Trinity Detector:text-assisted and attention mechanisms based spectral fusion for diffusion generation image detection
Jiawei Song, Dengpan Ye, Yunming Zhang
TL;DR
The paper tackles the challenge of detecting images generated by diffusion models, which often evade traditional forgery detectors. It introduces Trinity Detector, a multimodal framework that combines a Multispectral Channel Attention Fusion Unit for adaptive frequency-band fusion with CLIP-based text-image alignment to capture spectral and semantic cues. A new TxtDiffusionForensics dataset of diffusion-generated image-text pairs is released to benchmark detectors across Stable Diffusion and GLIDE. Empirical results demonstrate strong generalization and robustness to unseen diffusion models, highlighting significant improvements in transferability and detection reliability for diffusion-based forgeries.
Abstract
Artificial Intelligence Generated Content (AIGC) techniques, represented by text-to-image generation, have led to a malicious use of deep forgeries, raising concerns about the trustworthiness of multimedia content.
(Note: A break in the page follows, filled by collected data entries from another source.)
#[export] Instance lens_fst A B : Lens (A * B) A.
Proof. refine {| lget := fst; lput := λ a w, (a, snd w) |}; [done|done|by intros []]. Defined.

Definition lift {W D A} `{Lens W D} (m : prog D A) : prog W A := λ w,
  match m (lget w) with
  | inl f => inl f
  | inr (a, d) => inr (a, lput d w)
  end.

Lemma lift_ret {W D A} `{Lens W D} (m : prog D A) w a d :
  m (lget w) = inr (a, d) → lift m w = inr (a, lput d w).
Proof. unfold lift. by intros ->. Qed.

Lemma lift_fault {W D A} `{Lens W D} (m : prog D A) w f :
  m (lget w) = inl f → lift m w = inl f.
Proof. unfold lift. by intros ->. Qed.

(** A command that only looks. *)
Lemma bind_lift_same {W D A B} `{Lens W D} (m : prog D A) (k : A → prog W B) w a :
  m (lget w) = inr (a, lget w) → (lift m ≫= k) w = k a w.
Proof. intros E. apply bind_ret. by rewrite (lift_ret _ _ _ _ E), lput_lget. Qed.

(** A command in a state whose part is known. *)
Lemma bind_lift_put {W D A B} `{Lens W D} (m : prog D A) (k : A → prog W B) w d a d' :
  m d = inr (a, d') → (lift m ≫= k) (lput d w) = k a (lput d' w).
Proof.
  intros E. apply bind_ret. rewrite (lift_ret m (lput d w) a d'), lput_lput; [done|].
  by rewrite lget_lput.
Qed.

(** ** Relations that a command keeps *)

(** Every run of [m] that returns is a step of [R]. *)
Definition keeps {S A} (R : relation S) (m : prog S A) : Prop :=
  ∀ s a s', m s = inr (a, s') → R s s'.

Create HintDb keeps discriminated.

Section keeps.
Context {S : Type} (R : relation S) `{!PreOrder R}.

Lemma keeps_ret {A} (a : A) : keeps R (mret a).
Proof. intros s ? ? [= -> ->]. reflexivity. Qed.
Lemma keeps_get : keeps R pget.
Proof. intros s ? ? [= -> ->]. reflexivity. Qed.
Lemma keeps_fault {A} f : keeps R (pfault f : prog S A).
Proof. by intros ? ? ?. Qed.
Lemma keeps_assert b : keeps R (passert b).
Proof. destruct b; [apply keeps_ret|apply keeps_fault]. Qed.
Lemma keeps_deref {A} (o : option A) : keeps R (pderef o).
Proof. destruct o; [apply keeps_ret|apply keeps_fault]. Qed.
Lemma keeps_modify f : (∀ s, R s (f s)) → keeps R (pmodify f).
Proof. intros H s ? ? [= _ <-]. apply H. Qed.

Lemma keeps_bind {A B} (m : prog S A) (k : A → prog S B) :
  keeps R m → (∀ a, keeps R (k a)) → keeps R (m ≫= k).
Proof.
  intros Hm Hk s b s' E. cbv [mbind prog_bind] in E.
  destruct (m s) as [|[a s1]] eqn:E1; [done|].
  transitivity s1; [by eapply Hm|by eapply Hk].
Qed.
End keeps.

#[export] Hint Resolve keeps_ret keeps_get keeps_fault keeps_assert keeps_deref : keeps.

(** Walk through a command; what is left are its state changes. *)
Ltac keeps :=
  repeat match goal with
  | |- keeps _ (_ ≫= _) => apply keeps_bind; [by apply _|..|intros ?]
  | |- keeps _ _ => by eauto with keeps typeclass_instances
  | |- keeps _ (match ?x with _ => _ end) => destruct x
  end.

Lemma keeps_returns {S A} (R : relation S) (m : prog S A) s Q :
  keeps R m → returns (m s) Q → returns (m s) (λ a s', Q a s' ∧ R s s').
Proof.
  intros Hk. destruct (m s) as [|[a s']] eqn:E; simpl; [done|]. eauto.
Qed.

(** ** Partial correctness *)

(** Every run of [m] from a state in [P] that returns ends in [Q]. *)
Definition hoare {S A} (P : S → Prop) (m : prog S A) (Q : A → S → Prop) : Prop :=
  ∀ s a s', P s → m s = inr (a, s') → Q a s'.

Section hoare.
Context {S : Type}.
Implicit Type P : S → Prop.

Lemma hoare_ret {A} P (a : A) (Q : A → S → Prop) :
  (∀ s, P s → Q a s) → hoare P (mret a) Q.
Proof. intros H s ? ? HP [= <- <-]. auto. Qed.
Lemma hoare_fault {A} P f (Q : A → S → Prop) : hoare P (pfault f) Q.
Proof. by intros ? ? ?. Qed.
Lemma hoare_modify P f (Q : unit → S → Prop) :
  (∀ s, P s → Q () (f s)) → hoare P (pmodify f) Q.
Proof. intros H s ? ? HP [= <- <-]. auto. Qed.
Lemma hoare_deref {A} P (o : option A) :
  hoare P (pderef o) (λ a s, P s ∧ o = Some a).
Proof. destruct o; [|apply hoare_fault]. by apply hoare_ret. Qed.
Lemma hoare_bind {A B} P (m : prog S A) (k : A → prog S B) Q Q' :
  hoare P m Q → (∀ a, hoare (Q a) (k a) Q') → hoare P (m ≫= k) Q'.
Proof.
  intros Hm Hk s b s' HP E. cbv [mbind prog_bind] in E.
  destruct (m s) as [|[a s1]] eqn:E1; [done|]. eapply Hk; [|done]. by eapply Hm.
Qed.
Lemma hoare_get {B} P (k : S → prog S B) Q :
  (∀ s, P s → hoare (eq s) (k s) Q) → hoare P (pget ≫= k) Q.
Proof. intros H s b s' HP E. by eapply (H s HP s). Qed.
Lemma hoare_get_any {B} P (k : S → prog S B) Q :
  (∀ s, hoare P (k s) Q) → hoare P (pget ≫= k) Q.
Proof. intros H s b s' HP E. by eapply (H s). Qed.
Lemma hoare_seq {A B} P (m : prog S A) (k : A → prog S B) Q :
  hoare P m (λ _, P) → (∀ a, hoare P (k a) Q) → hoare P (m ≫= k) Q.
Proof. apply hoare_bind. Qed.
Lemma hoare_conseq {A} P P' (m : prog S A) (Q Q' : A → S → Prop) :
  hoare P' m Q' → (∀ s, P s → P' s) → (∀ a s, Q' a s → Q a s) → hoare P m Q.
Proof. intros H ? ? s a s' ? ?. naive_solver. Qed.
Lemma hoare_pure {A} (φ : Prop) P (m : prog S A) Q :
  (φ → hoare P m Q) → hoare (λ s, P s ∧ φ) m Q.
Proof. intros H s a s' [? ?] E. by eapply H. Qed.
Lemma hoare_keeps {A} (R : relation S) P (m : prog S A) :
  keeps R m → (∀ s s', R s s' → P s → P s') → hoare P m (λ _, P).
Proof. intros Hk HR s a s' HP E. eapply HR; [|done]. by eapply Hk. Qed.
Lemma keeps_hoare {A} P (m : prog S A) :
  keeps (λ s s', P s → P s') m ↔ hoare P m (λ _, P).
Proof. split; intros H s a s'; [intros ??|intros ??]; by eapply H. Qed.
End hoare.

(** [n] runs of a command. *)
Fixpoint repeat_prog {S} (n : nat) (m : prog S unit) : prog S unit :=
  match n with O => mret () | S n' => m;; repeat_prog n' m end.
(** On 16-bit values the congruence is equality. *)
Lemma oceq_inj x y : x ≈ y → x ≤ 65535 → y ≤ 65535 → x = y.
Proof.
  intros (? & ? & E & Hz) ? ?. destruct (decide (x = 0)); [lia|].
  destruct (decide (x = 65535)), (decide (y = 65535)); try lia; subst;
    rewrite ?Z_mod_same_full in E; rewrite ?(Z.mod_small _ 65535) in E by lia; lia.
Qed.

(** [256 * 256] is one in this arithmetic. *)
Lemma oceq_65536 x : 0 ≤ x → 65536 * x ≈ x.
Proof.
  intros. split_and!; [lia..| |lia].
  replace (65536 * x) with (x + x * 65535) by lia. apply Z_mod_plus. lia.
Qed.

Lemma FOLD_arith u : FOLD_U32T u = u / 65536 + u mod 65536.
Proof. unfold FOLD_U32T. by rewrite land_65535, Z.shiftr_div_pow2 by lia. Qed.

Lemma oceq_fold u : 0 ≤ u → FOLD_U32T u ≈ u.
Proof.
  intros. rewrite FOLD_arith.
  pose proof (Z.mod_pos_bound u 65536). pose proof (Z.div_pos u 65536).
  pose proof (Z.div_mod u 65536).
  transitivity (65536 * (u / 65536) + u mod 65536).
  - apply oceq_add; [|by apply oceq_refl; lia]. symmetry. apply oceq_65536. lia.
  - replace (65536 * (u / 65536) + u mod 65536) with u by lia. by apply oceq_refl.
Qed.

Lemma fold_range u : is_u32 u → 0 ≤ FOLD_U32T u ≤ 0x1fffe.
Proof. unfold is_u32. intros. rewrite FOLD_arith. zdm. Qed.

Lemma fold_range16 u : 0 ≤ u ≤ 0x1fffe → 0 ≤ FOLD_U32T u ≤ 65535.
Proof. intros. rewrite FOLD_arith. zdm. Qed.

Lemma oceq_fold2 u : is_u32 u → FOLD_U32T (FOLD_U32T u) ≈ u ∧
  0 ≤ FOLD_U32T (FOLD_U32T u) ≤ 65535.
Proof.
  intros Hu. pose proof (fold_range u Hu). unfold is_u32 in Hu.
  split; [|by apply fold_range16]. transitivity (FOLD_U32T u); apply oceq_fold; lia.
Qed.

Lemma SWAP_htons w : SWAP_BYTES_IN_WORD w = lwip_htons w.
Proof. done. Qed.

Lemma oceq_swap w : 0 ≤ w ≤ 65535 → lwip_htons w ≈ 256 * w.
Proof.
  intros. rewrite htons_arith. split_and!; [zdm|lia| |zdm].
  assert (256 * w = (w mod 256 * 256 + (w / 256) mod 256) + (w / 256) * 65535) as -> by zdm.
  by rewrite Z_mod_plus by lia.
Qed.

Lemma swap_range w : 0 ≤ lwip_htons w ≤ 65535.
Proof. pose proof (htons_u16 w). unfold is_u16 in *. lia. Qed.

(** ** The reference sums, modulo the congruence *)

Lemma le_load_nonneg b : Forall is_u8 b → 0 ≤ le_load b.
Proof. intros H. apply (le_load_range b H). Qed.

(** The little-endian reading of a buffer: shifting data by a byte multiplies
    its sum by 256, so that concatenation is an addition. *)
Lemma le_load_app a b :
  le_load (a ++ b) = le_load a + 256 ^ zlen a * le_load b.
Proof.
  induction a as [|x a IH]; simpl le_load; [unfold zlen; simpl; lia|].
  rewrite IH, zlen_cons, Z.pow_add_r by (lia || apply zlen_nonneg). lia.
Qed.

Lemma oceq_pow256 n : 0 ≤ n → 256 ^ n ≈ if Z.even n then 1 else 256.
Proof.
  intros Hn. pattern n. apply natlike_ind; [done| |done].
  intros k Hk IH. rewrite Z.pow_succ_r, Z.even_succ, <-Z.negb_even by lia.
  destruct (Z.even k); simpl.
  - change 256 with (256 * 1) at 3. apply oceq_mul; [by apply oceq_refl|done].
  - transitivity (256 * 256); [apply oceq_mul; [by apply oceq_refl|done]|done].
Qed.

Lemma oc_plus_range a b :
  0 ≤ a ≤ 65535 → 0 ≤ b ≤ 65535 → 0 ≤ oc_plus a b ≤ 65535.
Proof. unfold oc_plus. intros. destruct (Z.ltb_spec (a + b) 65536); lia. Qed.

Lemma oceq_oc_plus a b :
  0 ≤ a ≤ 65535 → 0 ≤ b ≤ 65535 → oc_plus a b ≈ a + b.
Proof.
  unfold oc_plus. intros. destruct (Z.ltb_spec (a + b) 65536); [apply oceq_refl; lia|].
  split_and!; [lia..| |lia]. replace (a + b) with (a + b - 65535 + 1 * 65535) at 2 by lia.
  by rewrite Z_mod_plus by lia.
Qed.

(** Induction two bytes at a time. *)
Lemma words_ind (P : bytes → Prop) :
  P [] → (∀ b, P [b]) → (∀ b0 b1 r, P r → P (b0 :: b1 :: r)) → ∀ l, P l.
Proof.
  intros H0 H1 H2. fix IH 1. intros [|b0 [|b1 r]]; [exact H0|apply H1|].
  apply H2, IH.
Qed.

Lemma rfc1071_range data : Forall is_u8 data → 0 ≤ rfc1071_sum data ≤ 65535.
Proof.
  induction data as [|b|b0 b1 r IH] using words_ind; intros H; [done|..];
    decompose_Forall_hyps; unfold is_u8 in *; simpl; [lia|].
  apply oc_plus_range; [lia|by apply IH].
Qed.
(* ===== verification/DnsRecv.v ===== *)
(** * DNS responses: [dns_recv] of [lwip/src/core/dns.c]

    What the response handler does with a well-formed answer, and with a
    malformed one, on the messages of RFC 1035: a header, the question, and
    resource records whose names may be compressed. *)

From S2P Require Import Prelude Def Ip4Addr Dns DnsTimer.

Module DnsRecv.
Import Def Ip4Addr Dns DnsTimer.

(** ** Messages *)

(** The owner name of a resource record: labels, then the root or a
    compression pointer. *)
Record rr_name := mk_rr_name {
  rn_labels : list bytes;
  rn_pointer : option (Z * Z)
}.

Definition rr_name_ok (n : rr_name) : Prop :=
  Forall label_ok (rn_labels n) ∧
  match rn_pointer n with
  | Some (hi, lo) => 0 ≤ hi < 64
  | None => rn_labels n ≠ []
  end.

Definition rr_name_bytes (n : rr_name) : bytes :=
  match rn_pointer n with
  | Some (hi, lo) => concat (map wire_label (rn_labels n)) ++ [0xc0 + hi; lo]
  | None => wire_name (rn_labels n)
  end.

Record rr := mk_rr {
  rr_owner : rr_name;
  rr_type : Z;
  rr_class : Z;
  rr_ttl : Z;
  rr_data : bytes
}.

Definition rr_ok (r : rr) : Prop :=
  rr_name_ok (rr_owner r) ∧ is_u16 (rr_type r) ∧ is_u16 (rr_class r) ∧
  is_u32 (rr_ttl r) ∧ is_u16 (zlen (rr_data r)).

Definition rr_bytes (r : rr) : bytes :=
  rr_name_bytes (rr_owner r) ++ be_bytes 2 (rr_type r) ++ be_bytes 2 (rr_class r)
  ++ be_bytes 4 (rr_ttl r) ++ be_bytes 2 (zlen (rr_data r)) ++ rr_data r.

(** An IPv4 address record. *)
Definition rr_is_a (r : rr) : bool :=
  (rr_type r =? DNS_RRTYPE_A) && (rr_class r =? DNS_RRCLASS_IN) && (zlen (rr_data r) =? 4).

(** A message with one question that announces [m_nanswers] answers; [m_body]
    is everything behind the question. *)
Record message := mk_message {
  m_id : Z;
  m_flags1 : Z;
  m_flags2 : Z;
  m_authrr : Z;
  m_extrarr : Z;
  m_question : bytes;
  m_nanswers : Z;
  m_body : bytes
}.

Definition message_bytes (m : message) : bytes :=
  be_bytes 2 (m_id m) ++ [m_flags1 m; m_flags2 m] ++ be_bytes 2 1
  ++ be_bytes 2 (m_nanswers m) ++ be_bytes 2 (m_authrr m) ++ be_bytes 2 (m_extrarr m)
  ++ encode_name (m_question m) ++ be_bytes 2 DNS_RRTYPE_A ++ be_bytes 2 DNS_RRCLASS_IN
  ++ m_body m.

(** A response without an error code, of a length that [dns_recv] accepts. *)
Definition response_ok (m : message) : Prop :=
  is_u16 (m_id m) ∧ is_u16 (m_nanswers m) ∧
  Z.land (m_flags1 m) DNS_FLAG1_RESPONSE ≠ 0 ∧
  Z.land (m_flags2 m) DNS_FLAG2_ERR_MASK = 0 ∧
  26 ≤ zlen (message_bytes m) ≤ DNS_MSG_SIZE.

#[export] Instance rr_name_ok_dec n : Decision (rr_name_ok n).
Proof. unfold rr_name_ok. destruct (rn_pointer n) as [[]|]; apply _. Defined.
#[export] Instance rr_ok_dec r : Decision (rr_ok r).
Proof. unfold rr_ok. apply _. Defined.
#[export] Instance response_ok_dec m : Decision (response_ok m).
Proof. unfold response_ok. apply _. Defined.

(** ** Reading a message *)

Lemma be_bytes_2 x : be_bytes 2 x = [(x / 256) mod 256; x mod 256].
Proof. done. Qed.

Lemma be_bytes_4 x :
  be_bytes 4 x = [(x / 256 / 256 / 256) mod 256; (x / 256 / 256) mod 256;
                  (x / 256) mod 256; x mod 256].
Proof. done. Qed.

Lemma load_be2 x : is_u16 x → le_load (be_bytes 2 x) = lwip_htons x.
Proof.
  intros Hx. rewrite <-le_bytes_htons, le_load_bytes by done.
  apply Z.mod_small. apply htons_u16.
Qed.

Lemma load_be4 x : is_u32 x → le_load (be_bytes 4 x) = lwip_htonl x.
Proof.
  intros Hx. rewrite <-le_bytes_htonl, le_load_bytes by done.
  apply Z.mod_small. apply htonl_u32.
Qed.

Lemma htons_eqb x k : is_u16 x → is_u16 k → (lwip_htons x =? lwip_htons k) = (x =? k).
Proof.
  intros Hx Hk. destruct (Z.eqb_spec x k) as [->|Hne]; [apply Z.eqb_refl|].
  apply Z.eqb_neq. intros E. apply Hne.
  by rewrite <-(ntohs_htons x), <-(ntohs_htons k), E.
Qed.

Lemma compressed hi : 0 ≤ hi < 64 → (Z.land (0xc0 + hi) 0xc0 =? 0xc0) = true.
Proof.
  intros. change 0xc0 with (Z.ones 2 * 2 ^ 6) at 2 3. rewrite land_field by lia.
  apply Z.eqb_eq. change (2 ^ 6) with 64. change (2 ^ 2) with 4. change (Z.ones 2) with 3. zdm.
Qed.
(* ===== verification/Pbuf.v ===== *)
(** * Packet buffers: [lwip/src/core/pbuf.c]

    The store of packet buffers and the operations on chains of them, in the
    configuration of [src/lwipopts.h].  A [struct pbuf] is a record in a finite
    map from addresses; the memory behind it (or the memory it refers to) is
    the list [p_mem], and its payload pointer is an offset into that list, so
    that reads and writes outside it are faults, as is the use of an address
    that is not allocated.

    Whether an allocation finds memory, and what fresh memory contains, are
    parameters; so is what the [custom_free_function] of a custom pbuf does.
    A walk along a chain has as much fuel as there are pbufs: on a cyclic chain
    the C loops for ever, and the model ends in [Hang]. *)

From S2P Require Import Prelude.

Module Pbuf.

Abbreviation loc := positive.

Inductive pbuf_layer := PBUF_TRANSPORT | PBUF_IP | PBUF_LINK | PBUF_RAW.
Inductive pbuf_type := PBUF_RAM | PBUF_ROM | PBUF_REF | PBUF_POOL.

#[export] Instance pbuf_type_eq_dec : EqDecision pbuf_type.
Proof. solve_decision. Defined.

Definition MEM_ALIGNMENT : Z := 4.
Definition LWIP_MEM_ALIGN_SIZE (size : Z) : Z :=
  Z.land (size + MEM_ALIGNMENT - 1) (Z.lnot (MEM_ALIGNMENT - 1)).
Definition PBUF_TRANSPORT_HLEN : Z := 20.
Definition PBUF_IP_HLEN : Z := 20.
Definition PBUF_LINK_HLEN : Z := 16.
(** [sizeof(struct pbuf)] on a 64-bit machine. *)
Definition SIZEOF_STRUCT_PBUF : Z := LWIP_MEM_ALIGN_SIZE 24.
Definition PBUF_POOL_BUFSIZE_ALIGNED : Z := LWIP_MEM_ALIGN_SIZE 2048.
Definition PBUF_FLAG_IS_CUSTOM : Z := 0x02.
(** [pbuf_memfind] finds the first occurrence of [mem] at or behind
    [start_offset], also one that straddles pbufs, and returns 0xffff exactly
    when there is none. *)
Theorem pbuf_memfind_spec h (p : loc) ls mem start_offset :
  chain_at h (Some p) ls → chain_wf ls → 0 < zlen mem → 0 ≤ start_offset →
  ∃ r, pbuf_memfind p mem start_offset h = inr (r, h) ∧
       first_occurrence mem (data ls) start_offset r.
Proof.
  intros H Hwf Hm Hs. destruct (linked_some_inv _ _ _ H) as (b & ls' & -> & E & _).
  pose proof (proj2 (chain_wf_len _ _ _ Hwf)) as Hlt. pose proof Hwf as (_ & _ & Htot & _).
  unfold pbuf_memfind. rewrite (bind_pb _ _ _ _ E), Htot.
  destruct (Z.leb_spec (zlen mem + start_offset) (zlen (data ((p, b) :: ls')))).
  - rewrite u16_id by (unfold is_u16; lia). apply memfind_loop_eq; try done; lia.
  - exists 0xffff. split; [done|]. right. split; [done|]. intros; lia.
Qed.

End chain.

(** ** Witnesses *)

(** A packet in two pbufs, the first with two spare bytes in front. *)
Definition hello1 : pbuf Empty_set :=
  mk_pbuf (Some 2%positive) (str "..hello ") 2 11 6 PBUF_POOL 0 1 None.
Definition hello2 : pbuf Empty_set := mk_pbuf None (str "world") 0 5 5 PBUF_POOL 0 1 None.
Definition hello_heap : heap Empty_set := <[1%positive:=hello1]> {[2%positive:=hello2]}.
Definition hello : list (loc * pbuf Empty_set) := [(1%positive, hello1); (2%positive, hello2)].

Lemma hello_chain : chain_at hello_heap (Some 1%positive) hello.
Proof. repeat constructor. Qed.

Lemma pbuf_copy_partial_spec_witness :
  pbuf_copy_partial (Some 1%positive) 4 4 hello_heap = inr ((4, str "o wo"), hello_heap).
Proof. apply (pbuf_copy_partial_spec _ _ hello 4 4 hello_chain); cdec. Defined.

Lemma pbuf_memfind_spec_witness :
  ∃ r, pbuf_memfind 1%positive (str "o w") 1 hello_heap = inr (r, hello_heap) ∧
       first_occurrence (str "o w") (str "hello world") 1 r.
Proof. apply (pbuf_memfind_spec _ _ hello _ 1 hello_chain); cdec. Defined.

End PbufChain.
Adapting traditional forgery detection methods to diffusion models proves challenging. Thus, this paper proposes a forgery detection method explicitly designed for diffusion models called Trinity Detector. Trinity Detector incorporates coarse-grained text features through a CLIP encoder, coherently integrating them with fine-grained artifacts in the pixel domain for comprehensive multimodal detection. To heighten sensitivity to diffusion-generated image features, a Multi-spectral Channel Attention Fusion Unit (MCAF) is designed, extracting spectral inconsistencies through adaptive fusion of diverse frequency bands and further integrating spatial co-occurrence of the two modalities. Extensive experimentation validates that our Trinity Detector method outperforms several state-of-the-art methods, our performance is competitive across all datasets and up to 17.6\% improvement in transferability in the diffusion datasets.